• [TASK STATEMENT]: From the records below, please return each line that holds the word "accessToken".

[Dataset items]
^^^^^^^^^^^^^^^^

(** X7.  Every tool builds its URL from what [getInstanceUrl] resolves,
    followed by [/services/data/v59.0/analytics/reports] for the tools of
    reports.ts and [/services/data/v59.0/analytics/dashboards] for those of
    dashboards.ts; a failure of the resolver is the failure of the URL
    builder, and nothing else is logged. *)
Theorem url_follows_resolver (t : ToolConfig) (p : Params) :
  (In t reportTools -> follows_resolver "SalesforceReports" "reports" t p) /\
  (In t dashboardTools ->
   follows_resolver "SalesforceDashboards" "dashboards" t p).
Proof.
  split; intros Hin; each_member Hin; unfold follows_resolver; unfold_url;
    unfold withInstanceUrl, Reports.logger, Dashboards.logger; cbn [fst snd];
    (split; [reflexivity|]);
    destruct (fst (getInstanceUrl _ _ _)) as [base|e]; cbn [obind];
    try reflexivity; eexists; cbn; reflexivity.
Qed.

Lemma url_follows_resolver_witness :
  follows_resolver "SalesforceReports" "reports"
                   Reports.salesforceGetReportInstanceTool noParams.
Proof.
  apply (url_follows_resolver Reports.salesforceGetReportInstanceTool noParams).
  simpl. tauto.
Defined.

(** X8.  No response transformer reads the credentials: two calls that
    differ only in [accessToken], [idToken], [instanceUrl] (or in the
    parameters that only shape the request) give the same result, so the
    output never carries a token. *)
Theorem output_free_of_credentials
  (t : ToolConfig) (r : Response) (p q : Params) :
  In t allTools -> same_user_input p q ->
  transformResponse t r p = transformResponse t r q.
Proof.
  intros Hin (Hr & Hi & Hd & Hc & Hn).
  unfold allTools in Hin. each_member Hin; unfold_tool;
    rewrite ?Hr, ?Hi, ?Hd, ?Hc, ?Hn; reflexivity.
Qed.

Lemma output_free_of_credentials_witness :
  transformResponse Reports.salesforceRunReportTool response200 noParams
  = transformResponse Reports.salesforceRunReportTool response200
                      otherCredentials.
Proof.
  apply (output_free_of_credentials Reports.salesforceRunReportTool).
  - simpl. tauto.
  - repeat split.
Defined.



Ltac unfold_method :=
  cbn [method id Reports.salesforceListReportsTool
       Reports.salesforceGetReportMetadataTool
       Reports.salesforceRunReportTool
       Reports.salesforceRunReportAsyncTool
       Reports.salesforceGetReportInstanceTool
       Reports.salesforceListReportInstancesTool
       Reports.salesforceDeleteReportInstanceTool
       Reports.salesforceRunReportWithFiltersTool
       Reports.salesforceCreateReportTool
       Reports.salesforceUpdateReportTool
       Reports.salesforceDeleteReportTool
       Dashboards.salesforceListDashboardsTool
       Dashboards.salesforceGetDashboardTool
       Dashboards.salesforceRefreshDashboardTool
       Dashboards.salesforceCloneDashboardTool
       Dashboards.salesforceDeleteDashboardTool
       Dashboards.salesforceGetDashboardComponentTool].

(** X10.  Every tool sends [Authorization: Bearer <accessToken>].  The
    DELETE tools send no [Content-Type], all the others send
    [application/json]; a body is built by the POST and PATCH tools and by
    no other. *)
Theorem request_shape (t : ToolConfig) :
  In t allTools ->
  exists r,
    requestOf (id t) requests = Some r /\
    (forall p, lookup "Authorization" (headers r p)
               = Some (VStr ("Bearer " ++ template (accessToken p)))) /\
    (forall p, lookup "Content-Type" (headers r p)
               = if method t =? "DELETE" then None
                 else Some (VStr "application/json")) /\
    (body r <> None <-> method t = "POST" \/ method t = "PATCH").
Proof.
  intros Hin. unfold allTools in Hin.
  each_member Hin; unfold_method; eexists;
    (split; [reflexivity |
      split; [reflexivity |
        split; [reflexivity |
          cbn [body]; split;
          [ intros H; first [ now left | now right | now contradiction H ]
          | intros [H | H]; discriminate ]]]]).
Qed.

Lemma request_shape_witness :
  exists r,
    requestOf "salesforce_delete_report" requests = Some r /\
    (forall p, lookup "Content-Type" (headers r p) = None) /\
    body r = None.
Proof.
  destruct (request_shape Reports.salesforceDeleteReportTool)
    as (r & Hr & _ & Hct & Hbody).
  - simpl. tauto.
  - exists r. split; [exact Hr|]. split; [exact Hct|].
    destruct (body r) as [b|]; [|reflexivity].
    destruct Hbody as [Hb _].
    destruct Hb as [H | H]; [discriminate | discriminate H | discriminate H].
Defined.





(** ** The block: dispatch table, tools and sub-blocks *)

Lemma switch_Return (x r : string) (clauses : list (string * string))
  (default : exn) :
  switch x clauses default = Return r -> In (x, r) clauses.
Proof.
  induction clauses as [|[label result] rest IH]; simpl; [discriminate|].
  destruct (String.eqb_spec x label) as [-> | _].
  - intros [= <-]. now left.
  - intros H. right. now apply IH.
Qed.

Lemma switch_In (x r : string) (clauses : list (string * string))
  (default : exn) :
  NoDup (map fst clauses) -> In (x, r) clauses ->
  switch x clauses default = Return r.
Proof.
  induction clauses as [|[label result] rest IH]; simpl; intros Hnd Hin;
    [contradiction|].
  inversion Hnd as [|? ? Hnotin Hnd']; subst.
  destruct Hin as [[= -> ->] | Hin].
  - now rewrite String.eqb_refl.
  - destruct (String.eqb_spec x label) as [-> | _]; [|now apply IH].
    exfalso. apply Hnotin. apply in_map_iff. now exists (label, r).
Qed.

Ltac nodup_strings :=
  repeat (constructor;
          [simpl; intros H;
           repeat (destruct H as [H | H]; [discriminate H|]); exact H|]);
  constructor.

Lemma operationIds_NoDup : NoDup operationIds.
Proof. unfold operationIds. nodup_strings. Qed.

^^^^^^^^^^^^^^^^

• [ANSWER BOX]:
    differ only in [accessToken], [idToken], [instanceUrl] (or in the
(** X10.  Every tool sends [Authorization: Bearer <accessToken>].  The
               = Some (VStr ("Bearer " ++ template (accessToken p)))) /\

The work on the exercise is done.